Treatment: Getting more calories and protein will correct kwashiorkor – marasmus, if treatment is started early enough. However, children who have had this condition will never reach their full potential for height, growth and development.
Treatment depends on the severity of the condition. People who are in shock need immediate treatment to restore blood volume and maintain blood pressure.
Calories are given first in the form of carbohydrates, simple sugars, and fats. Proteins are started after other sources of calories have already provided energy. Vitamin and mineral supplements are essential.
Since the person will have been without much food for a long period of time, eating can cause problems, especially if the calories are too high at first. Food must be reintroduced slowly. Carbohydrates are given first to supply energy, followed by protein foods.
Prognosis: Getting treatment early generally leads to good results. Treating kwashiorkor in its late stages will improve the child’s general health. However, the child may be left with permanent physical and mental problems. If treatment is not given or comes too late, this condition is life-threatening.Complications: coma, permanent mental and physical disability, death.
So there you have it. This is why children enter the hospital here and stay for up to a year… This is what we are up against every day here in Guatemala! Does it seem like something that is untreatable? How can this be when we live in a country that has to have food recycling programs because of an over abundance of food? I know personally when I am in Canada, I throw away, in any given week, more left overs from my fridge than the average child here eats in a month, or 2 months… or 3… Honestly its mind boggling that something like malnutrition still exists in a world where there truly is plenty…..
Just in case you have been over-burdened by reading….. let me show you Sandra again…..
This is the incredible, life saving work the Hospital Infantil Padre Pedro does…. but it cannot do it without your help…. So…. go to www.hopelivesapparel.com and but a shirt and DO SOME GOOD!
I am not stopping there!
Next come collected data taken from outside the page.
(** C2: validOptions accepts only a non-nil Options whose bounds all hold:
    positive MaxConcurrency, MaxIOConcurrency in (0, MaxParallelIO],
    non-negative MaxLinearProofLen, positive max-opened-files of the value,
    tx and commit logs, positive MaxTxEntries, MaxKeyLen in (0, MaxKeyLen],
    positive MaxValueLen, and FileSize in (0, MaxFileSize) with
    MaxFileSize = 2^31 - 1. *)
Theorem validOptions_bounds (MaxParallelIO MaxKeyLen_ceiling MaxTxHeaderVersion : Z)
    (h : heap) (p : option positive) :
  validOptions MaxParallelIO MaxKeyLen_ceiling MaxTxHeaderVersion h p = true ->
  exists l o, p = Some l /\ opts_heap h !! l = Some o /\
    MaxConcurrency o > 0 /\
    MaxIOConcurrency o > 0 /\ MaxIOConcurrency o <= MaxParallelIO /\
    MaxLinearProofLen o >= 0 /\
    VLogMaxOpenedFiles o > 0 /\ TxLogMaxOpenedFiles o > 0 /\
    Opts.CommitLogMaxOpenedFiles o > 0 /\
    MaxTxEntries o > 0 /\
    MaxKeyLen o > 0 /\ MaxKeyLen o <= MaxKeyLen_ceiling /\
    MaxValueLen o > 0 /\
    FileSize o > 0 /\ FileSize o < MaxFileSize /\
    MaxFileSize = 2 ^ 31 - 1.
Proof.
  unfold validOptions. destruct p as [l|]; [|discriminate].
  destruct (opts_heap h !! l) as [o|] eqn:Hl; [|discriminate].
  intros Hv.
  repeat match goal with
         | H : _ && _ = true |- _ => apply andb_true_iff in H as [? ?]
         end.
  repeat match goal with
         | H : (_ >? _) = true |- _ => apply Z.gtb_lt in H
         | H : (_ >=? _) = true |- _ => apply Z.geb_le in H
         | H : (_ <=? _) = true |- _ => apply Z.leb_le in H
         | H : (_ <? _) = true |- _ => apply Z.ltb_lt in H
         end.
  exists l, o. repeat split; try assumption; try lia; reflexivity.
Qed.

Lemma validOptions_bounds_witness :
  validOptions 127 1024 1 sample_heap (Some 1%positive) = true /\
  exists l o, Some 1%positive = Some l /\ opts_heap sample_heap !! l = Some o /\
    MaxConcurrency o > 0 /\
    MaxIOConcurrency o > 0 /\ MaxIOConcurrency o <= 127 /\
    MaxLinearProofLen o >= 0 /\
    VLogMaxOpenedFiles o > 0 /\ TxLogMaxOpenedFiles o > 0 /\
    Opts.CommitLogMaxOpenedFiles o > 0 /\
    MaxTxEntries o > 0 /\
    MaxKeyLen o > 0 /\ MaxKeyLen o <= 1024 /\
    MaxValueLen o > 0 /\
    FileSize o > 0 /\ FileSize o < MaxFileSize /\
    MaxFileSize = 2 ^ 31 - 1.
Proof.
  split; [vm_compute; reflexivity|].
  apply (validOptions_bounds 127 1024 1 sample_heap (Some 1%positive)).
  vm_compute. reflexivity.
Defined.

(** C5, as stated, fails: an IndexOptions with a zero SyncThld, a negative
    CompactionThld and a negative DelayDuringCompaction passes
    validIndexOptions, and the Options pointing to it pass validOptions. *)
Lemma unchecked_index_accepted :
  SyncThld unchecked_index <= 0 /\
  CompactionThld unchecked_index < 0 /\
  DelayDuringCompaction unchecked_index < 0 /\
  idx_heap unchecked_heap !! 1%positive = Some unchecked_index /\
  validIndexOptions (idx_heap unchecked_heap) (Some 1%positive) = true /\
  validOptions 127 1024 1 unchecked_heap (Some 1%positive) = true.
Proof.
  split; [cbn; lia|]. split; [cbn; lia|]. split; [cbn; lia|].
  split; [reflexivity|]. split; vm_compute; reflexivity.
Qed.

(** C5 (amended): validIndexOptions does not look at SyncThld,
    CompactionThld or DelayDuringCompaction: setting them to any values
    through their setters leaves its result unchanged. *)
Theorem validIndexOptions_ignores_unchecked (h : gmap positive IndexOptions)
    (l : positive) (o : IndexOptions) (syncThld compactionThld : Z) (delay : Duration) :
  h !! l = Some o ->
  exists h', run_idx_chain [SI_WithSyncThld syncThld; SI_WithCompactionThld compactionThld;
                            SI_WithDelayDuringCompaction delay] h (Some l) = Some (h', Some l) /\
    validIndexOptions h' (Some l) = validIndexOptions h (Some l).
Proof.
  intros Hl. eexists. split.
  - cbn [run_idx_chain apply_idx_setter].
    unfold WithSyncThld, WithCompactionThld, WithDelayDuringCompaction, update_idx.
    rewrite Hl, !lookup_insert_eq. reflexivity.
  - unfold validIndexOptions. rewrite lookup_insert_eq, Hl. reflexivity.
Qed.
I have a challenge for you….
It’s February…. the shortest, yet longest month of the year…. the time when the children begin to arrive at the hospital…. the month where the harvest begins to run low up in the mountains…. the month that signifies that the hospital will be over-burdened and under funded…. the month where the entire cycle begins again… the scary month…. so….. here’s where you can help.
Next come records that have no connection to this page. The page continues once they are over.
(** X1.  An object that [Luggage.__init__] returns carries the arguments it
    was given, has a recognised storage and a recognised unit (cm when the
    dictionary has none or is absent), and a weight and three lengths that
    passed the test [< 0]: each is a finite number that is not negative,
    plus infinity, or a NaN.  On a weight that is a number the constructor
    raises nothing but [ValueError]; it rejects an unknown storage and a
    weight below 0, and it lets a weight of plus infinity or NaN through. *)
Theorem Luggage_init_establishes_invariant :
  forall st e sp c w dm,
    (forall x,
       Luggage_init st e sp c w dm = inr x ->
       passes_checks x
       /\ o_storage x = st /\ o_excess x = e /\ o_special x = sp
       /\ o_compliance x = c /\ o_weight x = w
       /\ match dm with
          | None =>
              o_dim x = mkPyDim (Finite 0) (Finite 0) (Finite 0) "cm" []
          | Some d =>
              a_height d = Some (Num (d_height (o_dim x)))
              /\ a_width d = Some (Num (d_width (o_dim x)))
              /\ a_depth d = Some (Num (d_depth (o_dim x)))
              /\ d_unit (o_dim x) = get_default (a_unit d) "cm"
              /\ d_others (o_dim x) = a_others d
          end)
    /\ (forall err,
          Luggage_init st e sp c w dm = inl err -> exists m, err = ValueError m)
    /\ (str_in st valid_storage_types = false \/ float_lt w (Finite 0) = true ->
        exists m, Luggage_init st e sp c w dm = inl (ValueError m))
    /\ (str_in st valid_storage_types = true ->
        w = Infinity false \/ (exists i, w = NaN i) ->
        Luggage_init st e sp c w None
        = inr (mkPyLuggage st e sp c w
                 (mkPyDim (Finite 0) (Finite 0) (Finite 0) "cm" []))).
Proof.
  intros st e sp c w dm. split; [|split; [|split]].
  - intros x H. split; [apply (Luggage_init_passes _ _ _ _ _ _ _ H)|].
    destruct (Luggage_init_returns _ _ _ _ _ _ _ H)
      as (_ & _ & E1 & E2 & E3 & E4 & E5 & _ & _ & _ & _ & Hdm).
    repeat (split; [assumption|]). exact Hdm.
  - intros err H. apply (Luggage_init_raises_ValueError _ _ _ _ _ _ _ H).
  - intros H. unfold Luggage_init.
    destruct (str_in st valid_storage_types); cbn [negb];
      [|eexists; reflexivity].
    destruct H as [H|H]; [discriminate|]. rewrite H. eexists; reflexivity.
  - intros Hst Hw. unfold Luggage_init. rewrite Hst. cbn [negb].
    destruct Hw as [->|[i ->]]; reflexivity.
Qed.

Lemma Luggage_init_establishes_invariant_witness :
  passes_checks
    (mkPyLuggage "checked" false false false (Finite 20)
       (mkPyDim (Finite 60) (Finite 40) (Finite 25) "cm" []))
  /\ Luggage_init "checked" false false false (NaN 1) None
     = inr (mkPyLuggage "checked" false false false (NaN 1)
              (mkPyDim (Finite 0) (Finite 0) (Finite 0) "cm" [])).
Proof.
  split.
  - apply (proj1 (Luggage_init_establishes_invariant
                    "checked" false false false (Finite 20)
                    (Some (mkDimArg (Some (Num (Finite 60)))
                             (Some (Num (Finite 40)))
                             (Some (Num (Finite 25))) None [])))
                 (mkPyLuggage "checked" false false false (Finite 20)
                    (mkPyDim (Finite 60) (Finite 40) (Finite 25) "cm" []))
                 eq_refl).
  - apply (proj2 (proj2 (proj2 (Luggage_init_establishes_invariant
                                  "checked" false false false (NaN 1) None)))).
    + reflexivity.
    + right. exists 1%nat. reflexivity.
Defined.

(** ** luggage.py: from_dict *)

(** X2.  On a dictionary with no key beyond the nine of [to_dict] and
    whose values have the types the constructor is annotated with (a string
    for storage and unit, booleans for the flags, numbers that [float()]
    keeps for the weight and the lengths), [from_dict] raises nothing but
    [ValueError]: a missing [storage], [weight], [height], [width] or
    [depth] key and every rejection by the constructor are re-raised as
    [ValueError].  When it returns an object, the object passes the checks
    of the constructor, its [to_dict] is the input with the defaults filled
    in ([False] for an absent flag, cm for an absent unit), and [from_dict]
    of that dictionary returns the same object again. *)
Theorem from_dict_behaviour :
  forall d,
    keeps_entries d ->
    (forall e, from_dict d = inl e -> exists m, e = ValueError m)
    /\ (p_storage d = None \/ p_weight d = None \/ p_height d = None
        \/ p_width d = None \/ p_depth d = None ->
        exists m, from_dict d = inl (ValueError m))
    /\ (forall x,
          from_dict d = inr x ->
          passes_checks x
          /\ py_to_dict x = with_defaults d
          /\ from_dict (py_to_dict x) = inr x).
Proof.
  intros d _. split; [|split].
  - intros e H. unfold from_dict in H.
    destruct (p_storage d); [|injection H as <-; eexists; reflexivity].
    destruct (p_weight d); [|injection H as <-; eexists; reflexivity].
    destruct (p_height d); [|injection H as <-; eexists; reflexivity].
    destruct (p_width d); [|injection H as <-; eexists; reflexivity].
    destruct (p_depth d); [|injection H as <-; eexists; reflexivity].
    destruct (Luggage_init _ _ _ _ _ _); [|discriminate].
    injection H as <-. eexists; reflexivity.
  - intros H. unfold from_dict.
    destruct (p_storage d); [|eexists; reflexivity].
    destruct (p_weight d); [|eexists; reflexivity].
    destruct (p_height d); [|eexists; reflexivity].
    destruct (p_width d); [|eexists; reflexivity].
    destruct (p_depth d); [|eexists; reflexivity].
    exfalso. destruct H as [H|[H|[H|[H|H]]]]; discriminate.
  - intros x H. unfold from_dict in H.
    destruct (p_storage d) as [st|] eqn:E1; [|discriminate].
    destruct (p_weight d) as [w|] eqn:E2; [|discriminate].
    destruct (p_height d) as [h|] eqn:E3; [|discriminate].
    destruct (p_width d) as [wd|] eqn:E4; [|discriminate].
    destruct (p_depth d) as [dp|] eqn:E5; [|discriminate].
    destruct (Luggage_init _ _ _ _ _ _) as [e|y] eqn:E6; [discriminate|].
    injection H as <-.
    destruct (Luggage_init_returns _ _ _ _ _ _ _ E6)
      as (_ & _ & H1 & H2 & H3 & H4 & H5 & _ & _ & _ & _
          & H6 & H7 & H8 & H9 & H10).
    cbn [a_height a_width a_depth a_unit a_others get_default]
      in H6, H7, H8, H9, H10.
    injection H6 as H6. injection H7 as H7. injection H8 as H8.
    split; [apply (Luggage_init_passes _ _ _ _ _ _ _ E6)|]. split.
    + unfold py_to_dict, with_defaults.
      rewrite H1, H2, H3, H4, H5, <- H6, <- H7, <- H8, H9, E1, E2, E3, E4, E5.
      reflexivity.
    + rewrite (from_dict_to_dict _ _ _ _ _ _ _ E6). rewrite <- H10.
      destruct y as [? ? ? ? ? []]. reflexivity.
Qed.

Lemma from_dict_behaviour_witness :
  py_to_dict
    (mkPyLuggage "checked" false false false (Finite 20)
       (mkPyDim (Finite 70) (Finite 50) (Finite 30) "cm" []))
  = with_defaults
      (mkPyFlat (Some "checked") None None None (Some (Finite 20))
         (Some (Finite 70)) (Some (Finite 50)) (Some (Finite 30)) None)
  /\ exists m,
       from_dict (mkPyFlat (Some "checked") None None None None
                    (Some (Finite 70)) (Some (Finite 50)) (Some (Finite 30))
                    None)
       = inl (ValueError m).
Proof.
  assert (K : forall w : option pyfloat,
             (w = None \/ w = Some (Finite 20)) ->
             keeps_entries
               (mkPyFlat (Some "checked") None None None w
                  (Some (Finite 70)) (Some (Finite 50)) (Some (Finite 30))
                  None)).
  { intros w Hw f Hf. cbn in Hf.
    destruct Hf as [Hf|[Hf|[Hf|[Hf|[]]]]];
      try (injection Hf as <-; vm_compute; reflexivity).
    destruct Hw as [Hw|Hw]; rewrite Hw in Hf; [discriminate|].
    injection Hf as <-. vm_compute. reflexivity. }
  split.
  - apply (proj2 (proj2 (from_dict_behaviour
                           (mkPyFlat (Some "checked") None None None
                              (Some (Finite 20)) (Some (Finite 70))
                              (Some (Finite 50)) (Some (Finite 30)) None)
                           (K _ (or_intror eq_refl))))
                 (mkPyLuggage "checked" false false false (Finite 20)
                    (mkPyDim (Finite 70) (Finite 50) (Finite 30) "cm" []))
                 eq_refl).
  - apply (proj1 (proj2 (from_dict_behaviour
                           (mkPyFlat (Some "checked") None None None None
                              (Some (Finite 70)) (Some (Finite 50))
                              (Some (Finite 30)) None)
                           (K _ (or_introl eq_refl))))).
    right. left. reflexivity.
Defined.

(** ** luggage.py: units, volume, oversize *)













(** ** luggage.py: __eq__ *)

Lemma lookup_key {V} (k : string) (o : list (string * V)) :
  In k (map fst o) -> exists v, lookup k o = Some v.
Proof.
  induction o as [|[k' v'] o IH]; cbn [map fst In lookup]; [intros []|].
  intros [<-|H].
  - rewrite String.eqb_refl. eexists; reflexivity.
  - destruct (String.eqb k k'); [eexists; reflexivity | apply IH, H].
Qed.

Lemma value_same_refl v : value_same v v = true.
Proof. destruct v; cbn; [apply float_same_refl | apply String.eqb_refl]. Qed.

Lemma others_eq_refl o : others_eq o o = true.
Proof.
  unfold others_eq. apply forallb_forall. intros k Hk.
  apply in_app_or in Hk.
  assert (H : In k (map fst o)) by tauto.
  destruct (lookup_key k o H) as [v ->]. apply value_same_refl.
Qed.

Lemma float_same_sym a b : float_same a b = float_same b a.
Proof.
  destruct a as [p|m|i], b as [q|n|j]; cbn; try reflexivity.
  - destruct (Qeq_bool p q) eqn:E.
    + symmetry. apply Qeq_bool_iff. symmetry. apply Qeq_bool_iff, E.
    + destruct (Qeq_bool q p) eqn:E'; [|reflexivity].
      apply Qeq_bool_iff in E'. symmetry in E'.
      apply Qeq_bool_iff in E'. congruence.
  - destruct m, n; reflexivity.
  - apply Nat.eqb_sym.
Qed.

Lemma value_same_sym a b : value_same a b = value_same b a.
Proof.
  destruct a, b; cbn; try reflexivity;
    [apply float_same_sym | apply String.eqb_sym].
Qed.

Lemma forallb_same {A} (f g : A -> bool) (l : list A) :
  (forall a, f a = g a) -> forallb f l = forallb g l.
Proof.
  intros H. induction l as [|a l IH]; cbn [forallb]; [reflexivity|].
  rewrite H, IH. reflexivity.
Qed.

Lemma others_eq_sym o1 o2 : others_eq o1 o2 = others_eq o2 o1.
Proof.
  unfold others_eq. rewrite !forallb_app, andb_comm.
  f_equal; apply forallb_same; intros k;
    destruct (lookup k o1), (lookup k o2); try reflexivity;
    apply value_same_sym.
Qed.

Lemma weights_close_sym a b :
  float_lt (float_abs (float_sub a b)) (Finite 0.01)
  = float_lt (float_abs (float_sub b a)) (Finite 0.01).
Proof.
  destruct a as [p|m|i], b as [q|n|j]; try reflexivity.
  - cbn [float_sub float_abs]. rewrite (Qabs_Qminus p q). reflexivity.
  - destruct m, n; reflexivity.
Qed.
I am going to ask you to give up something this February…. a week’s worth of coffee in a coffee shop? A dinner out? A meal? A new outfit? …. anything…. pick something and give it up. Give it up and donate $20.00 (or more if you are able). Sitting here one day brainstorming, Geoff, myself, Zack, Luke and Gabe all thought… together we have over 1000 friends on facebook alone! If every one of them gave $20.00 then WOW!!! So lets begin this challenge together! Lets each and every one of us put our own drop in the bucket and fill that baby up!
What is $20.00 to us in North America? Not much…. I have that much in loose change lying around the house back home in Canada…. but here it means so much… nutritious food and medicines for a dying child…. so lets take up this challenge together and lets make some changes in the world!
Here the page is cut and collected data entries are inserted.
(** Modelled from the spec: a resolver over the table of known hosts
    ([NewRemoteRepository] is not in [commands.go]). *)
Definition hosted_NewRemoteRepository (u : url.URL)
  : option RemoteRepository * option error :=
  match List.find (fun '(h, _) => String.eqb h (url.Host u)) known_hosts with
  | Some (_, vcs) =>
      (Some (mkRemoteRepository u (has_owner_and_project (url.Path u)) vcs), None)
  | None => (None, Some (errorString "unsupported host"))
  end.

(* ===================================================================== *)
(** ** commands.go *)
(* ===================================================================== *)

Section Commands.

(** The backend operations behind [VCS().Clone] and [VCS().Update]
    (another file of the repository): each runs an external tool, which
    changes the world and may fail. *)
Variable run_Clone :
  VCSBackend -> url.URL -> string -> World -> World * option error.
Variable run_Update :
  option VCSBackend -> string -> World -> World * option error.

(** [NewRemoteRepository] (another file of the repository). *)
Variable NewRemoteRepository :
  url.URL -> option RemoteRepository * option error.

Definition VCS_Clone (vcs : VCSBackend) (remote : url.URL) (path : string)
  : M unit :=
  fun w => let '(w', r) := run_Clone vcs remote path w in
           (Return tt, w', [Clone vcs remote path r]).

Definition VCS_Update (vcs : option VCSBackend) (path : string) : M unit :=
  fun w => let '(w', r) := run_Update vcs path w in
           (Return tt, w', [Update vcs path r]).

(** Lines 132-134: the host followed by the pieces of the URL path. *)
Definition pathPartsOf (remoteURL : url.URL) : list string :=
  [url.Host remoteURL] ++ strings.Split (url.Path remoteURL) "/".

(** Lines 130-160. *)
Definition getRemoteRepository (remote : RemoteRepository) (doUpdate : bool)
  : M unit :=
  let remoteURL := URL remote in
  let pathParts := pathPartsOf remoteURL in
  local <- LocalRepositoryFromPathParts pathParts ;;
  let path := FullPath local in
  err <- os.Stat path ;;
  newPath <-
    match err with
    | Some e =>
        let '(newPath, err) :=
          if os.IsNotExist e then (true, None) else (false, Some e) in
        utils.PanicIf err ;;; ret newPath
    | None => ret false
    end ;;
  if newPath : bool then
    utils.Log "clone" (Sprintf "%s -> %s" [ArgURL remoteURL; ArgString path]) ;;;
    VCS_Clone (VCS remote) remoteURL path
  else if doUpdate then
    utils.Log "update" (Text path) ;;;
    vcs <- LocalRepository_VCS local ;;
    VCS_Update vcs path
  else
    utils.Log "exists" (Text path).

(** Lines 111-117 of [DoGet]: a URL without scheme is completed as a
    GitHub reference. *)
Definition DoGet_shorthand (u : url.URL) : M url.URL :=
  if negb (url.IsAbs u) then
    let u := url.with_Scheme "https" u in
    let u := url.with_Host "github.com" u in
    c <- index (url.Path u) 0 ;;
    if negb (Ascii.eqb c "/"%char)
    then ret (url.with_Path ("/" +:+ url.Path u) u)
    else ret u
  else ret u.

(** Lines 123, 290 and 349: the error line of a repository that is not
    valid. *)
Definition NotValid (u : url.URL) : M unit :=
  utils.Log "error" (Sprintf "Not a valid repository: %s" [ArgURL u]).

(** Lines 108-125 of [DoGet]: from the argument to the descriptor. *)
Definition DoGet_resolve (argUrl : string) : M RemoteRepository :=
  let '(u, err) := results (url.Parse argUrl) in
  utils.DieIf err ;;;
  u <- deref u ;;
  u <- DoGet_shorthand u ;;
  let '(remote, err) := NewRemoteRepository u in
  utils.DieIf err ;;;
  remote <- deref remote ;;
  (if negb (IsValid remote) then NotValid u ;;; os.Exit 1 else ret tt) ;;;
  ret remote.

(** Lines 99-128. *)
Definition DoGet (argUrl : string) (doUpdate : bool) : M unit :=
  (if String.eqb argUrl "" then
     cli.ShowCommandHelp "get" ;;; os.Exit 1
   else ret tt) ;;;
  remote <- DoGet_resolve argUrl ;;
  getRemoteRepository remote doUpdate.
Give up that meal… give up that coffee… gather up that loose change and together we CAN make a difference! There is strength in numbers…. and the challenge is ON! Go and make your tax deductible donation now at http://www.ctenc.ca/ritadoppenberg/ . Don’t wait… do it now! If every one of you reading this donates $20.00 that truly would be a miracle… a miracle for a real, live child here… a miracle that will save a life!
Why not drop us a line at firstname.lastname@example.org afterward and let us know what you are giving up and we will compile a list in a later post.
Mother Teresa once said: “If you can’t feed a hundred people, then feed just one”…. You CAN feed one…. and your $20.00 will do just that!